Ich bin verwirrt. Gestern klicke ich mich so durch das Schüler-Facebook und finde bei Emre einen Kommentar, der sich irgendwie gegen Rassismus richtet: „ist doch egal, welche Hautfarbe man hat.“ Stimmt, denke ich. „Die sollen mal alle die Klappe halten.“ Okay, denke ich, wenn DIE (wer auch immer die sein mögen) was gegen irgendwelche Hautfarben sagen, dann sollen die mal die Klappe halten. „Vor allem dieser ver..ickte Sarrazin soll mal die Fresse halten“ – findet Emre und ich kann ihm nur zustimmen, dass der jetzt ja schon genug gesagt hat und genug Geld hat er auch verdient. Allerdings habe ich in letzter Zeit auch nicht mehr viel von ihm gehört. Aber dann schreibt Emre:

„ja wallah muss doch sein,kack ma auf alle die uns hassen wegen hautfarbe oda was weiss ich was,aber WER hat deutschland geholfen als alles wegen krieg in trümmern lag? türken,“kanacken“,ausländer“

HÄÄÄÄÄÄÄÄhhhhhh????? Denke ich. Was ist das denn jetzt schon wieder????? Das habe ich doch schon mals von einem Schüler gehört, dass die Türken angeblich Deutschland wieder aufgebaut haben. Wie kommen denn die Schüler darauf? Sind die Türken nicht erst 1960 nach Deutschland zu kommen? Und die kamen doch nicht, um hier die Kriegstrümmer weg zu räumen. Oder doch? Habe ich da irgendwas nicht verstanden? Ich geben gleich mal GASTARBEITER bei Wikipedia ein und lese: Anwerberverträge, 1960, Fabrikarbeit… da steht gar nichts vom Schutt wegräumen.
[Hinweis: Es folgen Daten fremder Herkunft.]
(** C5: a turn of the read loop first reads, then decodes the type alone.  A
    read that fails, and a frame whose type-only decoding fails, end the
    loop at once by [util.ErrorAndDisconnect]: nothing more is read, nothing
    is dispatched.  A turn that performs any dispatch action has read a
    frame and decoded its type before, and is that read followed by the
    branch for this type. *)
Theorem read_and_decode_failures_terminate E ctx i rest s :
  context.expired ctx (clock s) = false ->
  (forall e t,
     conn_Read ctx i s = (Returned (Err e), at_clock s t, [ConnRead ctx t (Err e)]) ->
     read_loop E ctx (i :: rest) s =
       (Panicked, at_clock s t, [ConnRead ctx t (Err e); ErrorAndDisconnect ctx e]))
  /\ (forall raw e t,
        conn_Read ctx i s = (Returned (Ok raw), at_clock s t, [ConnRead ctx t (Ok raw)]) ->
        Unmarshal_typeOnly E raw = Err e ->
        read_loop E ctx (i :: rest) s =
          (Panicked, at_clock s t, [ConnRead ctx t (Ok raw); ErrorAndDisconnect ctx e]))
  /\ (existsb reaches_dispatch (trace (iteration E ctx i s)) = true ->
      exists raw typ t,
        conn_Read ctx i s = (Returned (Ok raw), at_clock s t, [ConnRead ctx t (Ok raw)])
        /\ Unmarshal_typeOnly E raw = Ok typ
        /\ iteration E ctx i s =
             (let '(r, s2, t2) := dispatch E ctx i typ raw (at_clock s t) in
              (r, s2, ConnRead ctx t (Ok raw) :: t2))).
Proof.
  intros X. split; [|split].
  - intros e t R. apply read_loop_turn_panics; [exact X|].
    now rewrite (iteration_read_error E ctx i s e _ _ R).
  - intros raw e t R U. apply read_loop_turn_panics; [exact X|].
    now rewrite (iteration_decode_error E ctx i s raw e _ _ R U).
  - turn E ctx i s; cbn; try discriminate.
    intros _. exists raw, typ, t.
    split; [exact R|]. split; [exact U | reflexivity].
Qed.

Lemma read_and_decode_failures_terminate_witness :
  let ctx := connection_context Sample.request 0 in
  context.expired ctx (clock (start 0)) = false
  /\ read_loop Sample.extern ctx
       [Sample.failure 7 "EOF"; Sample.arrival 5 Sample.credentials] (start 0)
     = (Panicked, at_clock (start 0) 7,
        [ConnRead ctx 7 (Err "EOF"); ErrorAndDisconnect ctx "EOF"])
  /\ read_loop Sample.extern ctx
       [Sample.arrival 7 Sample.garbage; Sample.arrival 5 Sample.credentials] (start 0)
     = (Panicked, at_clock (start 0) 7,
        [ConnRead ctx 7 (Ok Sample.garbage);
         ErrorAndDisconnect ctx "invalid character"]).
Proof.
  cbv zeta. split; [reflexivity|]. split.
  - apply (read_and_decode_failures_terminate Sample.extern
             (connection_context Sample.request 0) (Sample.failure 7 "EOF"));
      reflexivity.
  - apply (read_and_decode_failures_terminate Sample.extern
             (connection_context Sample.request 0)
             (Sample.arrival 7 Sample.garbage)); reflexivity.
Defined.

(** C9: with [closedPacketReceived] set, a read that fails and a frame whose
    type-only decoding fails still end the loop by
    [util.ErrorAndDisconnect]; no warning is logged and the loop does not
    go on.  Both checks come before the flag is looked at. *)
Theorem failures_after_close_still_terminate E ctx i rest s t res e :
  closedPacketReceived (peer s) = true ->
  context.expired ctx (clock s) = false ->
  conn_Read ctx i s = (Returned res, at_clock s t, [ConnRead ctx t res]) ->
  res = Err e \/ (exists raw, res = Ok raw /\ Unmarshal_typeOnly E raw = Err e) ->
  read_loop E ctx (i :: rest) s =
    (Panicked, at_clock s t, [ConnRead ctx t res; ErrorAndDisconnect ctx e])
  /\ existsb is_warning (trace (read_loop E ctx (i :: rest) s)) = false.
Proof.
  intros C X R H.
  assert (P : read_loop E ctx (i :: rest) s =
              (Panicked, at_clock s t, [ConnRead ctx t res; ErrorAndDisconnect ctx e])).
  { apply read_loop_turn_panics; [exact X|].
    destruct H as [-> | (raw & -> & U)].
    - now rewrite (iteration_read_error E ctx i s e _ _ R).
    - now rewrite (iteration_decode_error E ctx i s raw e _ _ R U). }
  split; [exact P|]. now rewrite P.
Qed.

Lemma failures_after_close_still_terminate_witness :
  let ctx := connection_context Sample.request 0 in
  let i := Sample.arrival 7 Sample.garbage in
  closedPacketReceived (peer Sample.closed_peer) = true
  /\ context.expired ctx (clock Sample.closed_peer) = false
  /\ conn_Read ctx i Sample.closed_peer =
       (Returned (Ok Sample.garbage), at_clock Sample.closed_peer 7,
        [ConnRead ctx 7 (Ok Sample.garbage)])
  /\ Unmarshal_typeOnly Sample.extern Sample.garbage = Err "invalid character"
  /\ read_loop Sample.extern ctx [i; Sample.arrival 5 Sample.pong] Sample.closed_peer =
       (Panicked, at_clock Sample.closed_peer 7,
        [ConnRead ctx 7 (Ok Sample.garbage);
         ErrorAndDisconnect ctx "invalid character"]).
Proof.
  cbv zeta. repeat (split; [reflexivity|]).
  apply (failures_after_close_still_terminate Sample.extern
           (connection_context Sample.request 0)
           (Sample.arrival 7 Sample.garbage) [Sample.arrival 5 Sample.pong]
           Sample.closed_peer 7 (Ok Sample.garbage) "invalid character");
    try reflexivity.
  right. now exists Sample.garbage.
Defined.

(** ** After the close envelope *)

Lemma iteration_log_and_drop E ctx i s :
  closedPacketReceived (peer s) = true ->
  iteration E ctx i s = log_and_drop_turn E ctx i s
  /\ peer (state_of (iteration E ctx i s)) = peer s
  /\ existsb reaches_dispatch (trace (iteration E ctx i s)) = false.
Proof.
  intros C. unfold log_and_drop_turn.
  destruct (conn_Read_cases ctx i s) as [[R D] | (t & [raw | e] & R & T & D)].
  - rewrite (iteration_blocked E ctx i s _ _ R), (bind_Blocked _ _ _ _ _ R).
    now repeat split.
  - rewrite (bind_Returned _ _ _ _ _ _ R).
    destruct (Unmarshal_typeOnly E raw) as [typ | e] eqn:U.
    + rewrite (iteration_after_close E ctx i s raw typ _ _ R U C).
      cbn. unfold bind at 1. cbn. rewrite U. cbn. now repeat split.
    + rewrite (iteration_decode_error E ctx i s raw e _ _ R U).
      cbn. unfold bind at 1. cbn. rewrite U. now repeat split.
  - rewrite (iteration_read_error E ctx i s e _ _ R), (bind_Returned _ _ _ _ _ _ R).
    now repeat split.
Qed.

(** C3: from the moment [closedPacketReceived] is set the read loop is the
    loop that logs and drops: each turn reads, decodes the type, logs the
    warning and goes on; no turn performs an action of a dispatch branch,
    and the peer (its flag included) stays as it is. *)
Theorem frames_after_close_are_dropped E ctx script : forall s,
  closedPacketReceived (peer s) = true ->
  read_loop E ctx script s = log_and_drop E ctx script s
  /\ peer (state_of (read_loop E ctx script s)) = peer s
  /\ existsb reaches_dispatch (trace (read_loop E ctx script s)) = false.
Proof.
  induction script as [|i rest IH]; intros s C;
    destruct (context.expired ctx (clock s)) eqn:X.
  - rewrite read_loop_expired by exact X. cbn. rewrite X. now repeat split.
  - rewrite read_loop_nil by exact X.
    destruct (iteration_log_and_drop E ctx silence s C) as (H1 & H2 & H3).
    split; [|now split]. rewrite H1. cbn [log_and_drop].
    unfold bind at 1, now at 1. rewrite X.
    now destruct (log_and_drop_turn E ctx silence s) as [[r s2] t2].
  - rewrite read_loop_expired by exact X. cbn. rewrite X. now repeat split.
  - destruct (iteration_log_and_drop E ctx i s C) as (H1 & H2 & H3).
    assert (L : log_and_drop E ctx (i :: rest) s =
                bind (log_and_drop_turn E ctx i) (fun _ => log_and_drop E ctx rest) s).
    { cbn [log_and_drop]. unfold bind at 1, now at 1. rewrite X.
      now destruct (bind _ _ s) as [[r s2] t2]. }
    rewrite L, read_loop_cons by exact X. clear L.
    rewrite bind_state, bind_trace. unfold bind. rewrite <- H1.
    destruct (iteration E ctx i s) as [[[[]| |] s1] t1]; cbn in *;
      try (rewrite app_nil_r; now repeat split).
    rewrite <- H2 in C. destruct (IH s1 C) as (I1 & I2 & I3).
    rewrite <- I1. destruct (read_loop E ctx rest s1) as [[r s2] t2]. cbn in *.
    split; [reflexivity|]. split; [congruence|].
    now rewrite existsb_app, H3, I3.
Qed.

Lemma frames_after_close_are_dropped_witness :
  let ctx := connection_context Sample.request 0 in
  let script := [Sample.arrival 5 Sample.credentials; Sample.arrival 5 Sample.event;
                 Sample.arrival 5 Sample.hello; Sample.failure 9 "EOF"] in
  closedPacketReceived (peer Sample.closed_peer) = true
  /\ read_loop Sample.extern ctx script Sample.closed_peer =
       log_and_drop Sample.extern ctx script Sample.closed_peer
  /\ trace (log_and_drop Sample.extern ctx script Sample.closed_peer) =
       [ConnRead ctx 5 (Ok Sample.credentials);
        LogWarn "received packet after close" "peer-1" "credentials";
        ConnRead ctx 10 (Ok Sample.event);
        LogWarn "received packet after close" "peer-1" "event";
        ConnRead ctx 15 (Ok Sample.hello);
        LogWarn "received packet after close" "peer-1" "hello";
        ConnRead ctx 24 (Err "EOF");
        ErrorAndDisconnect ctx "EOF"].
Proof.
  cbv zeta. split; [reflexivity|]. split; [|reflexivity].
  apply (frames_after_close_are_dropped Sample.extern
           (connection_context Sample.request 0)). reflexivity.
Defined.

(** ** The [credentials] and [event] branches *)

(** C4, as the code has it: a frame of type "credentials" read while
    [closedPacketReceived] is false makes the handler call the credential
    provider.  If it fails, the error goes to [util.ReplyError] and the loop
    goes on with the next frame; if it succeeds, a [CredentialsPacket] of
    type "credentials" carrying the returned credentials is handed to
    [peer.Send] (and only a failure of that send ends the connection). *)
Theorem credentials_request E ctx i rest s t raw :
  context.expired ctx (clock s) = false ->
  closedPacketReceived (peer s) = false ->
  conn_Read ctx i s = (Returned (Ok raw), at_clock s t, [ConnRead ctx t (Ok raw)]) ->
  Unmarshal_typeOnly E raw = Ok "credentials" ->
  let s1 := after_dispatch (at_clock s t) i in
  match creds i, sent i with
  | Err e, _ =>
      read_loop E ctx (i :: rest) s =
        (let '(r, s2, t2) := read_loop E ctx rest s1 in
         (r, s2,
          [ConnRead ctx t (Ok raw); GetCredentials ctx; ReplyError ctx e] ++ t2))
  | Ok credentials, None =>
      read_loop E ctx (i :: rest) s =
        (let '(r, s2, t2) := read_loop E ctx rest s1 in
         (r, s2,
          [ConnRead ctx t (Ok raw); GetCredentials ctx;
           PeerSend ctx (CredentialsPacket "credentials" credentials)] ++ t2))
  | Ok credentials, Some e =>
      read_loop E ctx (i :: rest) s =
        (Panicked, s1,
         [ConnRead ctx t (Ok raw); GetCredentials ctx;
          PeerSend ctx (CredentialsPacket "credentials" credentials);
          ErrorAndDisconnect ctx e])
  end.
Proof.
  intros X C R U. cbv zeta.
  pose proof (iteration_dispatch E ctx i s raw _ _ _ R U C) as H.
  destruct (creds i) as [credentials | e] eqn:G; [destruct (sent i) as [e|] eqn:S|].
  - rewrite (dispatch_credentials_send_failure E ctx i raw _ _ _ G S) in H.
    now apply read_loop_turn_panics.
  - rewrite (dispatch_credentials_sent E ctx i raw _ _ G S) in H.
    now apply read_loop_turn_returns.
  - rewrite (dispatch_credentials_failure E ctx i raw _ _ G) in H.
    now apply read_loop_turn_returns.
Qed.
Wie kommt denn Emre da drauf? Ich schreibe ihm erstmal, dass ich mit Sarrazin auch nicht konform gehe und teile ihm dann mit, dass er leider falsch liegt, wenn er sagt, dass die Türken und so… dann hefte ich da noch den Gastarbeiter link dran und warte. Kurze Zeit später schreibt Emre: Siehst du Bilal, zwei Lehrer und jeder sagt was anderes. In der Grundschule haben sie mir das anders beigebracht. Ich schreibe einen weiteren Kommentar und frage, was die in der Grundschule genau zu diesem Thema gesagt haben.
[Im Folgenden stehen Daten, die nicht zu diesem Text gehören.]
(** The outside world as the extractor sees it.
    - [time_time k]: the [k]-th reading of [time.time()];
    - [session_post history r]: what one call of [session.post] with
      [r] gives after the calls of [history] (latest first): the last
      response the retry adapter obtained, however often it sent the
      request, or the exception raised once its retries are exhausted;
    - [uuid4 k]: the text of the [k]-th random UUID;
    - [Decimal_of_string s]: the standard library's [Decimal(s)], [None]
      when it signals [InvalidOperation];
    - [Decimal_of_float m e]: [Decimal(str(x))] for the float
      [x = m * 2^e], whose text always is a numeric string;
    - [max_pages_per_pair]: the setting of that name. *)
Record Env := {
  time_time : nat -> Q;
  session_post : list Request -> Request -> result Response;
  uuid4 : nat -> string;
  Decimal_of_string : string -> option Decimal;
  Decimal_of_float : Z -> Z -> Decimal;
  max_pages_per_pair : Z
}.

(** The state the extractor acts on: the shared rate limiter, how many
    clock readings and random UUIDs were consumed, and the calls of
    [session.post] made so far (latest first), each with the request
    it was given. What the retry adapter of [_create_session] sends
    again inside one call belongs to that call and is not listed. *)
Record World := {
  limiter : TokenBucketRateLimiter;
  clock_reads : nat;
  uuids_drawn : nat;
  posted : list Request
}.
(** [parse_pls], from the outcome of [_fetch_playlist] on. *)
Definition parse_pls (fetched : result string) : result (list PlaylistItem.t) :=
  pls_data ← fetched;
  match read_string pls_data with
  | None => Raise (PlaylistError CantParsePlaylist)
  | Some pls_parser =>
      match pls_parser !! _PLS_SECTION_PLAYLIST with
      | None => Raise (PlaylistError InvalidPlaylist)
      | Some playlist_section =>
          version ← proxy_getint playlist_section "Version";
          if negb (bool_decide (version = Some 2%Z))
          then Raise (PlaylistError InvalidPlaylist)
          else
            match parser_getint playlist_section "NumberOfEntries" with
            | Raise NoOptionError | Raise ValueError =>
                Raise (PlaylistError InvalidNumberOfEntries)
            | Raise e => Raise e
            | Return num_entries =>
                loop playlist_section [] (entry_range num_entries)
            end
      end
  end.

End parse_pls.

(** A playlist whose [Version] is no integer: the text, and the parser that
    [read_string] leaves after it. *)
Definition version_abc_text : string :=
  "[playlist]" +:+ PyStr.newline +:+ "Version=abc" +:+ PyStr.newline
  +:+ "NumberOfEntries=1" +:+ PyStr.newline +:+ "File1=http://x"
  +:+ PyStr.newline.

Definition version_abc_parser : Parser :=
  {[ "playlist" :=
       list_to_map [("version", Return "abc");
                    ("numberofentries", Return "1");
                    ("file1", Return "http://x")] ]}.

(** A playlist whose URL holds a percent sign that is no interpolation
    reference, as in [File1=http://x/%20y]: [get] raises on it. *)
Definition percent_url_parser : Parser :=
  {[ "playlist" :=
       list_to_map [("version", Return "2");
                    ("numberofentries", Return "1");
                    ("file1", Raise InterpolationError)] ]}.

(** The playlist of the specification with two entries. *)
Definition two_entries_parser : Parser :=
  {[ "playlist" :=
       list_to_map [("version", Return "2");
                    ("numberofentries", Return "2");
                    ("file1", Return "http://x");
                    ("title1", Return "Song");
                    ("file2", Return "http://y")] ]}.

End Pls.

(** ** Device descriptors *)

Abbreviation UUID := string (only parsing).

(** [pychromecast.models.CastInfo]: the fields that this module reads. *)
Module CastInfo.
Record t := mk {
  services : list string;
  uuid : UUID;
  friendly_name : string;
  cast_type : option string;
  manufacturer : option string
}.
End CastInfo.

(** What [dial.get_multizone_status] returns. *)
Module MultizoneStatus.
Record MultizoneInfo := mkInfo {
  friendly_name : string;
  uuid : UUID
}.
Record t := mk {
  dynamic_groups : list MultizoneInfo;
  groups : list MultizoneInfo
}.
End MultizoneStatus.

Module ChromecastInfo.

Record t := mk {
  cast_info : CastInfo.t;
  is_dynamic_group : option bool
}.

Definition friendly_name (self : t) : string :=
  CastInfo.friendly_name (cast_info self).

Definition uuid (self : t) : UUID := CastInfo.uuid (cast_info self).

Section dial.

(** [pychromecast.const.CAST_TYPE_GROUP] *)
Variable CAST_TYPE_GROUP : string.

Definition is_audio_group (self : t) : bool :=
  bool_decide (CastInfo.cast_type (cast_info self) = Some CAST_TYPE_GROUP).

(** The zeroconf instance that [ChromeCastZeroconf.get_zeroconf()] returns,
    and the two blocking queries of [pychromecast.dial]. *)
Variable Zeroconf : Type.
Variable zconf : option Zeroconf.
Variable get_cast_type : CastInfo.t → option Zeroconf → CastInfo.t.
Variable get_multizone_status :
  list string → option Zeroconf → option MultizoneStatus.t.

Definition fill_out_missing_chromecast_info (self : t) : t :=
  let cast_info' :=
    if bool_decide (CastInfo.cast_type (cast_info self) = None)
       || bool_decide (CastInfo.manufacturer (cast_info self) = None)
    then get_cast_type (cast_info self) zconf
    else cast_info self in
  if negb (is_audio_group self)
     || negb (bool_decide (is_dynamic_group self = None))
  then mk cast_info' None
  else
    let http_group_status :=
      get_multizone_status (CastInfo.services (cast_info self)) zconf in
    let is_dynamic_group' :=
      match http_group_status with
      | Some status =>
          existsb
            (λ g, bool_decide
                    (MultizoneStatus.uuid g = CastInfo.uuid (cast_info self)))
            (MultizoneStatus.dynamic_groups status)
      | None => false
      end in
    mk cast_info' (Some is_dynamic_group').

(** Cast type and manufacturer are both known: no capability query. *)
Definition metadata_complete (self : t) : bool :=
  negb (bool_decide (CastInfo.cast_type (cast_info self) = None)
        || bool_decide (CastInfo.manufacturer (cast_info self) = None)).

End dial.

(** An audio group whose metadata is complete and whose group status is
    still unknown, and collaborators that answer nothing new. *)
Definition living_room_group : t :=
  mk (CastInfo.mk [] "uuid-g" "Living room" (Some "group")
        (Some "Google Inc."))
     None.

(** A dynamic group that is known to be one. *)
Definition party_group : t :=
  mk (CastInfo.mk [] "uuid-p" "Party" (Some "group") (Some "Google Inc."))
     (Some true).

(** A standard receiver with complete metadata. *)
Definition kitchen_speaker : t :=
  mk (CastInfo.mk [] "uuid-1" "Kitchen" (Some "cast") (Some "Google Inc."))
     None.

Definition fill_offline : t → t :=
  fill_out_missing_chromecast_info "group" unit None
    (λ cast_info _, cast_info) (λ _ _, None).

End ChromecastInfo.

(** ** Status listeners *)

Module CastStatusListener.

(** Objects are named by a number standing for their identity. *)
Abbreviation Ref := nat (only parsing).

(** The logical device handle, a [CastDevice] entity. *)
Record CastDevice := mkDevice {
  device_ref : Ref;
  _cast_info : ChromecastInfo.t
}.

(** The connection object, a [pychromecast.Chromecast]. *)
Record Chromecast := mkChromecast {
  chromecast_ref : Ref;
  chromecast_uuid : UUID
}.

Section listener.

Context {CastStatus MediaStatus ConnectionStatus : Type}.

(** Methods of the multizone manager. *)
Inductive MzCall :=
| add_multizone (chromecast : Chromecast)
| remove_multizone (group_uuid : UUID)
| register_listener (member_uuid : UUID) (listener : Ref)
| deregister_listener (member_uuid : UUID) (listener : Ref).

(** Methods of the logical device handle. *)
Inductive DeviceCall :=
| dev_new_cast_status (cast_status : CastStatus)
| dev_new_media_status (media_status : MediaStatus)
| dev_new_connection_status (connection_status : ConnectionStatus)
| dev_multizone_new_media_status
    (group_uuid : UUID) (media_status : option MediaStatus).

(** Subscriptions offered by the connection. *)
Inductive ChromecastCall :=
| cc_register_status_listener (listener : Ref)
| cc_media_controller_register_status_listener (listener : Ref)
| cc_register_connection_listener (listener : Ref).

(** A call that the listener makes on one of its collaborators. *)
Inductive Call :=
| OnMzMgr (mz_mgr : Ref) (c : MzCall)
| OnChromecast (chromecast : Ref) (c : ChromecastCall)
| OnDevice (cast_device : Ref) (c : DeviceCall).

(** The attributes of a listener; [self] is the identity of the object. *)
Record t := mk {
  self : Ref;
  _cast_device : CastDevice;
  _uuid : UUID;
  _valid : bool;
  _mz_mgr : Ref
}.

Variable CAST_TYPE_GROUP : string.

Definition device_is_audio_group (cast_device : CastDevice) : bool :=
  ChromecastInfo.is_audio_group CAST_TYPE_GROUP (_cast_info cast_device).

(** [__init__]: the new object and the calls made, in order. *)
Definition __init__ (self : Ref) (cast_device : CastDevice)
    (chromecast : Chromecast) (mz_mgr : Ref) (mz_only : bool)
  : t * list Call :=
  let this := mk self cast_device (chromecast_uuid chromecast) true mz_mgr in
  let calls1 :=
    if device_is_audio_group cast_device
    then [OnMzMgr mz_mgr (add_multizone chromecast)] else [] in
  if mz_only then (this, calls1)
  else
    let calls2 :=
      [OnChromecast (chromecast_ref chromecast)
         (cc_register_status_listener self);
       OnChromecast (chromecast_ref chromecast)
         (cc_media_controller_register_status_listener self);
       OnChromecast (chromecast_ref chromecast)
         (cc_register_connection_listener self)] in
    let calls3 :=
      if negb (device_is_audio_group cast_device)
      then [OnMzMgr mz_mgr
              (register_listener (chromecast_uuid chromecast) self)]
      else [] in
    (this, calls1 ++ calls2 ++ calls3).

Definition forward (this : t) (c : DeviceCall) : list Call :=
  [OnDevice (device_ref (_cast_device this)) c].

Definition new_cast_status (this : t) (cast_status : CastStatus) : list Call :=
  if _valid this then forward this (dev_new_cast_status cast_status) else [].

Definition new_media_status (this : t) (media_status : MediaStatus)
  : list Call :=
  if _valid this then forward this (dev_new_media_status media_status) else [].

Definition new_connection_status (this : t)
    (connection_status : ConnectionStatus) : list Call :=
  if _valid this
  then forward this (dev_new_connection_status connection_status) else [].

Definition added_to_multizone (group_uuid : UUID) : list Call := [].

Definition removed_from_multizone (this : t) (group_uuid : UUID) : list Call :=
  if _valid this
  then forward this (dev_multizone_new_media_status group_uuid None) else [].

Definition multizone_new_cast_status (this : t) (group_uuid : UUID)
    (cast_status : CastStatus) : list Call := [].

Definition multizone_new_media_status (this : t) (group_uuid : UUID)
    (media_status : option MediaStatus) : list Call :=
  if _valid this
  then forward this (dev_multizone_new_media_status group_uuid media_status)
  else [].

(** [invalidate]: the object afterwards and the calls made. *)
Definition invalidate (this : t) : t * list Call :=
  let calls :=
    if device_is_audio_group (_cast_device this)
    then [OnMzMgr (_mz_mgr this) (remove_multizone (_uuid this))]
    else [OnMzMgr (_mz_mgr this)
            (deregister_listener (_uuid this) (self this))] in
  (mk (self this) (_cast_device this) (_uuid this) false (_mz_mgr this),
   calls).

(** A callback that a connection or the multizone manager delivers. *)
Inductive Callback :=
| cb_new_cast_status (cast_status : CastStatus)
| cb_new_media_status (media_status : MediaStatus)
| cb_new_connection_status (connection_status : ConnectionStatus)
| cb_added_to_multizone (group_uuid : UUID)
| cb_removed_from_multizone (group_uuid : UUID)
| cb_multizone_new_cast_status (group_uuid : UUID) (cast_status : CastStatus)
| cb_multizone_new_media_status
    (group_uuid : UUID) (media_status : option MediaStatus).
Ich bin sehr gespannt. Gerne fülle ich meine Wissenslücken. Aber ich habe die Vermutung, dass Emre und der Junge, der mir letztes Jahr die gleiche Geschichtsinterpretation geliefert hat, einfach an der selben Grundschule waren. Vielleicht unterrichtet dort ein subversiver Kollege, dessen Plan es ist eine ganze Schülergeneration mit falschen Geschichtsfakten ins Leben zu schicken. Am Montag werde ich das nach- prüfen, ob die beiden Jungs an der gleichen Schule waren und sollte das der Fall sein, dann gehe ich gleich Dienstag dort hin und spreche mit dem Kollegen oder der Kollegin. Das geht doch nicht, dass die denen so einen Schwachsinn beibringen.

Aber vielleicht ist da ja doch was Wahres dran. Ich erinnere mich noch an den Aufstand, den ich veranstaltet habe, als mir der erste Schüler erzählte, der Nikolaus käme aus der Türkei. Laut losgelacht habe ich „Waaaaaas???? Wie kommst du denn auf so einen Quatsch????“ Und wie kleinlaut ich dann wurde, als ich mich nachher bei dem Schüler entschuldigen musste, weil der wirklich aus der Türkei kam. Der Nikolaus. Aber nicht der Weihnachtsmann!

Vielleicht stimmt das ja doch, dass die Türken mit aufgeräumt haben nach dem Krieg. Bitte liebe Leser, helft mir mal. Handelt es sich hier nur um einen Wunsch der vierten Generation, die sich ihre Geschichte umdeuten will, weil es nicht so cool klingt, wenn man sagt, dass der Opa oder der Uropa nach Deutschland kam, um in einer Fabrik oder bei der Müllabfuhr zu arbeiten, oder gab es wirklich irgendwelche Türken, die die Kriegsschäden beseitigt haben?

Und an euch mitlesende Lehrer auch noch eine Frage: Habt ihr so was auch schon von euren Schülern gehört?
Ich bin gespannt, denn im Gegensatz zu meinen Schülern lerne ich gerne was dazu.

33 Gedanken zu “Schon wieder das Trümmerwegräumen

  1. Ich vermute hier wird aneinander vorbei geredet.

    Die Gastarbeiter haben durchaus ihren Beitrag dazu geleistet, dass Deutschland „wieder aufgebaut“ wurde. Denn ohne die Gastarbeiter, hätten wir uns diesen Wohlstand, von dem wir heute noch profitieren nicht aufbauen können.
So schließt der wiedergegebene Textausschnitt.